Task directions: Could you copy exactly the line that contains "RangeTotalZesaHours : float;" and every line after it to the end of the records, and nothing more?
[Extracted entries — start]
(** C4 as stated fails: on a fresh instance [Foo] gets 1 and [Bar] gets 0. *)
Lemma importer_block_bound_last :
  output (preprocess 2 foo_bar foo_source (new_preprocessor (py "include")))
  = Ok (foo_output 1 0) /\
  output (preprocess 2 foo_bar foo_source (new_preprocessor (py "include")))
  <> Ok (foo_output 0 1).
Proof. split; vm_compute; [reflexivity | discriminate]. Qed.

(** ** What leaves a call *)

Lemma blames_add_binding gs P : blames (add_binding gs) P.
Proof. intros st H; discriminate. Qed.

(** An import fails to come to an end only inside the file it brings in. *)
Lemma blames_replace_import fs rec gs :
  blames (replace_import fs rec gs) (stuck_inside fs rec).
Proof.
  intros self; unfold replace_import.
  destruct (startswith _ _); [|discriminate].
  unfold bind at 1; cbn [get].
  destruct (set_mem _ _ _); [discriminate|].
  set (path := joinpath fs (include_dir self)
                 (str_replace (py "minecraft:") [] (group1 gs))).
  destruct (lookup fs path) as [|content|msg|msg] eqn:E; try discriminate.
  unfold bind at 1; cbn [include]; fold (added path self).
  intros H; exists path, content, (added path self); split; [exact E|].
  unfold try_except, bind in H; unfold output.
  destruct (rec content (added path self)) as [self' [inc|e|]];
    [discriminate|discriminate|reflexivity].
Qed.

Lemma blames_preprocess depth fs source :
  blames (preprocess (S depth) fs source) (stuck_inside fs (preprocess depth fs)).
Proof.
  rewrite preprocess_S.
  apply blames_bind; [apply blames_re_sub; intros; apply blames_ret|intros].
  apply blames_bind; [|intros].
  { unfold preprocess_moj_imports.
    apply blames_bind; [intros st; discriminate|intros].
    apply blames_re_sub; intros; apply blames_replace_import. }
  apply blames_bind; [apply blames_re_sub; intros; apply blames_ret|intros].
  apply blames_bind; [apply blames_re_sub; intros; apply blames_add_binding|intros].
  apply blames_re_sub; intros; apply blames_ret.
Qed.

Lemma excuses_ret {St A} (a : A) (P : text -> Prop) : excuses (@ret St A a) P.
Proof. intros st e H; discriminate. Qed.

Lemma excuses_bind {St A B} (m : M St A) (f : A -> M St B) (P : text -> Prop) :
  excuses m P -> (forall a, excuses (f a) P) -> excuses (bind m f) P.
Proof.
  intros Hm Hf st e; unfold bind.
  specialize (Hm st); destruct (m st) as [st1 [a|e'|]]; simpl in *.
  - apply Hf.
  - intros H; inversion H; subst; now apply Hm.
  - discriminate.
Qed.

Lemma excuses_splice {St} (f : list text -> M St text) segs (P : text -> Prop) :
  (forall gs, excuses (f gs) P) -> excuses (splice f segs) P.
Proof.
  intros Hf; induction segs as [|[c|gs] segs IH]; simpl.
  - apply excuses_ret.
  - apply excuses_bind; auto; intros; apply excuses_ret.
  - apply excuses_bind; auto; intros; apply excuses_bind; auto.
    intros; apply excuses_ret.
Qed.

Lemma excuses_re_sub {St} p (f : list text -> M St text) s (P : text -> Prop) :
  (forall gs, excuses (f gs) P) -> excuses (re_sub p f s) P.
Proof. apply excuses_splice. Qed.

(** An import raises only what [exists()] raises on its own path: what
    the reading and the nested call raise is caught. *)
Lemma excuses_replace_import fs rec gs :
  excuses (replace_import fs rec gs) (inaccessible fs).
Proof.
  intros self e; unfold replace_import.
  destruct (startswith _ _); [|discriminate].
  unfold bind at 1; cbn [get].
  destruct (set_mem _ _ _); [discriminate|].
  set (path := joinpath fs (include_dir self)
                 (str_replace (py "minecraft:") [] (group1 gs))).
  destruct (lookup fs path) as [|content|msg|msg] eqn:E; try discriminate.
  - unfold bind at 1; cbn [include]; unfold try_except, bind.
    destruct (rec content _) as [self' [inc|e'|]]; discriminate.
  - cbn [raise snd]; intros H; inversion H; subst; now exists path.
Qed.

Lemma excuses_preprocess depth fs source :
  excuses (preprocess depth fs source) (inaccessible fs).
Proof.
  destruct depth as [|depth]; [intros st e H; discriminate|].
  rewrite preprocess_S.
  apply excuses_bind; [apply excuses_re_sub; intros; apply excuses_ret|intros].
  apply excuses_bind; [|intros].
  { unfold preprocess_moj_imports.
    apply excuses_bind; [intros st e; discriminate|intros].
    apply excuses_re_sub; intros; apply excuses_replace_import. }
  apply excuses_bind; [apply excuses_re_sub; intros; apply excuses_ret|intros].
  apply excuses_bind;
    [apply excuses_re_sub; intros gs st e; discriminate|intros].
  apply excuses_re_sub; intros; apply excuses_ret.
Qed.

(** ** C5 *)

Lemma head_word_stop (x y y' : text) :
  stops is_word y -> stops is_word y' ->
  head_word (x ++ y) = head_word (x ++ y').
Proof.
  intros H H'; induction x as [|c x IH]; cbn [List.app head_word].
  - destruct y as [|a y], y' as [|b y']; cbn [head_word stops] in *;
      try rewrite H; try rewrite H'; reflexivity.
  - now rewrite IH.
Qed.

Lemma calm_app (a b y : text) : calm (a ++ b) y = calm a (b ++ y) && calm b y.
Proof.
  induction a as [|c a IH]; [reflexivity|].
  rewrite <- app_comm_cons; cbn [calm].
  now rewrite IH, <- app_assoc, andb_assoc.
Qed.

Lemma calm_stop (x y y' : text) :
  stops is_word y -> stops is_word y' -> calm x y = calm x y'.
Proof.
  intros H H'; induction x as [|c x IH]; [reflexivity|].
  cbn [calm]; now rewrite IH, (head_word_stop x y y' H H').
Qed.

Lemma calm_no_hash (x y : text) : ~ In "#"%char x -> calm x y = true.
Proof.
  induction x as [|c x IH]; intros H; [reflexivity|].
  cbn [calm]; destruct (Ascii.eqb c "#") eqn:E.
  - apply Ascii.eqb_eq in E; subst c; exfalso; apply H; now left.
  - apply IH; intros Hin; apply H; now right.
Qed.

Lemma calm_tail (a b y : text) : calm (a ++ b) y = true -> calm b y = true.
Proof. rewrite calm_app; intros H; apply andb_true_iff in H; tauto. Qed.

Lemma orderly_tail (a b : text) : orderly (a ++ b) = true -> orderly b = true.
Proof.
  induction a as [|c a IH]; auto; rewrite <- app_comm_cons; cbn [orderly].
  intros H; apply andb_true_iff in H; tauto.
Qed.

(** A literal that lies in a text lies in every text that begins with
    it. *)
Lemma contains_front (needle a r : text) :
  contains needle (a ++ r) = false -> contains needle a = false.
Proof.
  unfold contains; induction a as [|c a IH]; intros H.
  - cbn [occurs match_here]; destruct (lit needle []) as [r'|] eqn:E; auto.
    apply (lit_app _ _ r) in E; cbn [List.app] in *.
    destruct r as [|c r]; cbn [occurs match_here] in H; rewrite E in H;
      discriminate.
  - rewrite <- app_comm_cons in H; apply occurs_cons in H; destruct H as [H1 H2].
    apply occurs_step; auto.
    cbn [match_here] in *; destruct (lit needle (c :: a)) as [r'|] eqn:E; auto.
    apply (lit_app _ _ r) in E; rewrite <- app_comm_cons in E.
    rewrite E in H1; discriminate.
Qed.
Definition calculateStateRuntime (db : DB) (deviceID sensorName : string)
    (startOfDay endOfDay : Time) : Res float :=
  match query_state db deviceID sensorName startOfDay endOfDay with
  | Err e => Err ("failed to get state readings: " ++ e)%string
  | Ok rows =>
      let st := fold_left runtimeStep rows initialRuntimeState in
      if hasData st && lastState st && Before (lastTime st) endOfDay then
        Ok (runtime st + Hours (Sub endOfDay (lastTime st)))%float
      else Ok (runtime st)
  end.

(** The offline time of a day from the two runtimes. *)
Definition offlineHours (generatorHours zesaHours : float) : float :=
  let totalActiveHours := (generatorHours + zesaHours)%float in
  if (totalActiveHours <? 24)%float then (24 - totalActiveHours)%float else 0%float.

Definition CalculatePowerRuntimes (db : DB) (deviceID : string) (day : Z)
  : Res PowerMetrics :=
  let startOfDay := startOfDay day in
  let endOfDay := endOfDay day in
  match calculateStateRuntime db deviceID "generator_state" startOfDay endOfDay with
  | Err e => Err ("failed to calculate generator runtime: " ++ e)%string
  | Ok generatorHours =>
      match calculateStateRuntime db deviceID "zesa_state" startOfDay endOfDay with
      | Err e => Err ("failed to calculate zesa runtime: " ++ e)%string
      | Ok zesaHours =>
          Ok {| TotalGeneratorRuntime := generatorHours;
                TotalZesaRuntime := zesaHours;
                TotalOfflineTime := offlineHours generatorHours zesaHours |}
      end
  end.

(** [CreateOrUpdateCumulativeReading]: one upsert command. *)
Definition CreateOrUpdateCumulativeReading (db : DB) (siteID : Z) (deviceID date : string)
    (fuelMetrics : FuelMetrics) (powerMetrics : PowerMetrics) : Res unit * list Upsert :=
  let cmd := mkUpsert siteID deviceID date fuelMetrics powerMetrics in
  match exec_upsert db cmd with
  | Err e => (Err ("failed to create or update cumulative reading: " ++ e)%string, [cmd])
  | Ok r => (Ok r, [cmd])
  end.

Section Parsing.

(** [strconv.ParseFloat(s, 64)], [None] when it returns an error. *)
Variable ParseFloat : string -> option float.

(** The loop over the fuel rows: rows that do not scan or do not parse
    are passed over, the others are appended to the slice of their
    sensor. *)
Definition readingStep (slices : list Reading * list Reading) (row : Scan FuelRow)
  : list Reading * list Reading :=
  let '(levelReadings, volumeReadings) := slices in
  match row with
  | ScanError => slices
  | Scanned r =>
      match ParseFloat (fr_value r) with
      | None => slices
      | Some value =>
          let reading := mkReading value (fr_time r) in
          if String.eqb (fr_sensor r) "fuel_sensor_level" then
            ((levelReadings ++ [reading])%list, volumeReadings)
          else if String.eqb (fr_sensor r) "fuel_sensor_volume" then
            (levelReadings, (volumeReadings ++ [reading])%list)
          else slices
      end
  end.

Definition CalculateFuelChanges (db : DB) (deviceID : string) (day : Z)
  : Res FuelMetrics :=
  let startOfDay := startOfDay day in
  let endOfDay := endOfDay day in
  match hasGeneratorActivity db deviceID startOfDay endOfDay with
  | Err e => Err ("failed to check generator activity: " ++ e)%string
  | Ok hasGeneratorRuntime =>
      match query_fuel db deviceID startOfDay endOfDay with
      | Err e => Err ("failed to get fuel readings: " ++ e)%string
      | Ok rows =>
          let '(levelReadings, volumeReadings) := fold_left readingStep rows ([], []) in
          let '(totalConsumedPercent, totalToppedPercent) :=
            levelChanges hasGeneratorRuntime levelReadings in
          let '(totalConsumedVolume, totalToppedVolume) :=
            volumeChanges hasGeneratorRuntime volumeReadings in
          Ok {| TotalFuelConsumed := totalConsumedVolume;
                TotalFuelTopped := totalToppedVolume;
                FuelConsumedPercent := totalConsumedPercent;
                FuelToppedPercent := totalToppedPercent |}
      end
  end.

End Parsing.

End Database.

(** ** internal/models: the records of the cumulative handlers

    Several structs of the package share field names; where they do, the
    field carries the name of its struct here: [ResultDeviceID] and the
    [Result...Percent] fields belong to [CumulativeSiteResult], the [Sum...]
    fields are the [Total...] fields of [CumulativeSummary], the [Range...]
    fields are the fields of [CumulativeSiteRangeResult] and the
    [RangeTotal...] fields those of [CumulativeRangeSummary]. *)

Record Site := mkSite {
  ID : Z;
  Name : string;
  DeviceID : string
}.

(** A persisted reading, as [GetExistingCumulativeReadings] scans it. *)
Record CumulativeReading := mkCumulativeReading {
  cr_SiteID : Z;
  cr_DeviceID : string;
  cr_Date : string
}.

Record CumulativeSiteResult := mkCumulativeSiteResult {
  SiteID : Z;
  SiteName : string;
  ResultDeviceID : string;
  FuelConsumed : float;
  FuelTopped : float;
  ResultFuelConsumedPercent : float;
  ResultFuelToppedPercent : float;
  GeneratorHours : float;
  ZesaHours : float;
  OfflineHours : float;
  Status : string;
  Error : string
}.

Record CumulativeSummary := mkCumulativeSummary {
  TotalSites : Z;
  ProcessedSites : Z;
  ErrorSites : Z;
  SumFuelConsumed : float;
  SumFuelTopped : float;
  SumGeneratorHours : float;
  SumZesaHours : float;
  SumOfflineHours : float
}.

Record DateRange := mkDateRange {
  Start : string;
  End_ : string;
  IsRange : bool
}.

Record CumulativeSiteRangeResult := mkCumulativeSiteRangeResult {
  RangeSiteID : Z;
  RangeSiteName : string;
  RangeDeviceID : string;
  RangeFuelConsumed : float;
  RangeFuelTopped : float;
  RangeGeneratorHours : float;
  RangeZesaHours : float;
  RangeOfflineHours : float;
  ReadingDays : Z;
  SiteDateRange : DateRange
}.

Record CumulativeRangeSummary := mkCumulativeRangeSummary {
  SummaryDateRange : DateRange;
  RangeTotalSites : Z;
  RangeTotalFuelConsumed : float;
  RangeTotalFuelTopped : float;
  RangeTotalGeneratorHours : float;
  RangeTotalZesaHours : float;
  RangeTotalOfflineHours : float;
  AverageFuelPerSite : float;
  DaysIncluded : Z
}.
[Extracted entries — finish]
Task result:
  RangeTotalZesaHours : float;
  RangeTotalOfflineHours : float;
  AverageFuelPerSite : float;
  DaysIncluded : Z
}.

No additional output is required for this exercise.